Casa Diodoros, Agrigento
It is only in Sicily that a lovingly renovated farm, which has been converted into a restaurant and cooking class run by a local family, can be found just a few feet from a beautiful, preserved farmhouse. Roman temple. Indeed, Casa Diodoros The Temple of Concordia is reached via a series of herb-lined steps in Agrigento. UNESCOValley of the Temples has a sustainable agricultural mission that gives it privileged access.
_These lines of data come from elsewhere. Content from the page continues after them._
(** With the fact that its nodes have paths below them. *)
Lemma upload_ok lpath index es :
  let lp := Abs cwd (Clean lpath) in let D := Directory (Some es) in
  node_at root (proper_components lp) = Some D -> tree_ok D ->
  match Upload Retrieve dpa_Store Unmarshal Marshal (S f) DetectContentType root cwd lpath index with
  | Ok h => exists key T, h = Key_String key /\ manifest_at Retrieve Unmarshal f key T /\ branching T /\ Forall file_stored (files_of D) /\
      forall q x, Forall is_byte q -> has T q x <-> upload_map lp index (files_of D) q x
  | r => upload_refused (files_of D) (Upload_docs lpath index) r
  end.
Proof using HDS HMJ Htypes.
  intros lp D HD Hok. unfold Upload, Upload_docs. fold lp. unfold upload_list, os_Open. rewrite HD. subst D. cbn [IsDir].
  rewrite (walk_files lp (Directory (Some es)) lp []) by done. cbn [app rbind].
  pose proof (upload_files_ok lp (Directory (Some es)) HD Hok (files_of (Directory (Some es)))) as Hfiles.
  assert (Hne := files_of_below es). assert (Hnames := files_of_names _ Hok). rewrite Forall_forall in Hne, Hnames.
  specialize (Hfiles (fun cd Hcd => conj Hcd (Hne cd Hcd))).
  destruct (upload_files _ _ _ _) as [rs| |]; cbn [rbind]; [|by left..].
  pose proof (upload_trie_ok lp index (files_of (Directory (Some es))) [] rs emptyTrie emptyTrie) as Htrie. cbn [app] in Htrie.
  assert (Hno : names_ok (files_of (Directory (Some es)))) by (apply Forall_forall; intros cd Hcd; split; [apply (Hnames cd Hcd)|by apply Hne]).
  specialize (Htrie Hno (files_order _ Hok) Hfiles built_empty (upload_map_empty lp index)).
  destruct (upload_trie _ _ _ _ _ _ _) as [t| |]; cbn [rbind]; [|by left..]. destruct Htrie as (Hst & T & [Hlz HT Hbr] & Hmap).
  pose proof (recalc_ok Retrieve dpa_Store Unmarshal Marshal f (height t) t T (le_n _) Hlz HT) as Hr.
  destruct (recalcAndStore _ _ t) as [t'| |] eqn:Er; cbn [map_err rbind]; [|by right..].
  destruct Hr as [(k & Hk & _) _]. rewrite Hk. exists k, T. split_and!; [done|by eapply recalc_manifest|done|done|done].
Qed.

(** C8: An upload of a directory whose files can be read and have ASCII names gives the key of a manifest that
    stands for exactly the files of the directory, all of them stored: each under its path below the directory, with the key of its contents and its
    content type, and the index file under the empty path as well. It fails only if the document store refuses the contents of one of these files, or takes them all and refuses
    one of the manifests of this upload (the last of [Upload_docs], those before it taken), and then with the error of that refusal. *)
Theorem Upload_represents lpath index es :
  let lp := Abs cwd (Clean lpath) in let D := Directory (Some es) in
  node_at root (proper_components lp) = Some D -> tree_ok D ->
  match Upload Retrieve dpa_Store Unmarshal Marshal (S f) DetectContentType root cwd lpath index with
  | Ok h => exists key T, h = Key_String key /\ manifest_at Retrieve Unmarshal f key T /\ Forall file_stored (files_of D) /\
      forall q x, Forall is_byte q -> has T q x <-> upload_map lp index (files_of D) q x
  | r => upload_refused (files_of D) (Upload_docs lpath index) r
  end.
Proof using HDS HMJ Htypes.
  intros lp D HD Hok. pose proof (upload_ok lpath index es HD Hok) as H. destruct (Upload _ _ _ _ _ _ _ _ _ _); [|done|done].
  destruct H as (key & T & ? & ? & _ & ? & ?). by exists key, T.
Qed.
End Upload.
The warmly lit restaurant in the barn, with its chicken-wire cabinets that display the history of the area, and the home-cooked classics like bean stews and traditional pasta with a pillowy, warm center, is committed to increasing organic production for the park’s native bounty, including pistachios and almonds. Bookings are available for cooking classes and tasting sessions to gain a better understanding of the project.
Duomo, Ragusa
Ragusa Ibla, with its pastel Baroque palaces and cave houses that look out over the Hyblean Mountains from the streets, is a talebook town that has a Brothers Grimm feel to it, unlike the grand South Eastern Baroque towns that are listed by UNESCO in the Val di Noto. The architecture of the town alone attracts a steady stream of tourists, who want to take naps in the “cave rooms”, and admire the baby-blue, flamboyant palazzi that sandwich the puppet theatres. The old town of the city is a magnet for gourmands as well, with its collection plush, moodily lit restaurants. Duomo, for example, is the first. Ciccio Sulamono, a leading Sicilian Chef, is behind this two Michelin-starred restaurant. Duomo is spread across four rooms—a perfect sliver of Baroque Palazzo La Rocco. The philosophy behind the restaurant is to source only the best Sicilian products from local suppliers and use traditional methods. This is because culinary creativity can be lost when using inferior ingredients. Sicily’s best, salt-infused bounty, is then whipped into artistic plates that honor Sicily’s mosaic history. The eight-course tasting menu is not frothy or overly creative, but it does offer a variety of dishes. Punters may choose to go with the more traditional caprese or the innovative (but still not kooky) eight-course taster with a Sicilian wine pairing. Sultano’s high standards are evident in everything from the perfect-formed Sicilian Cassata Puddings (an Arabized Catanian Classic) to the wafer thin glasses and artwork.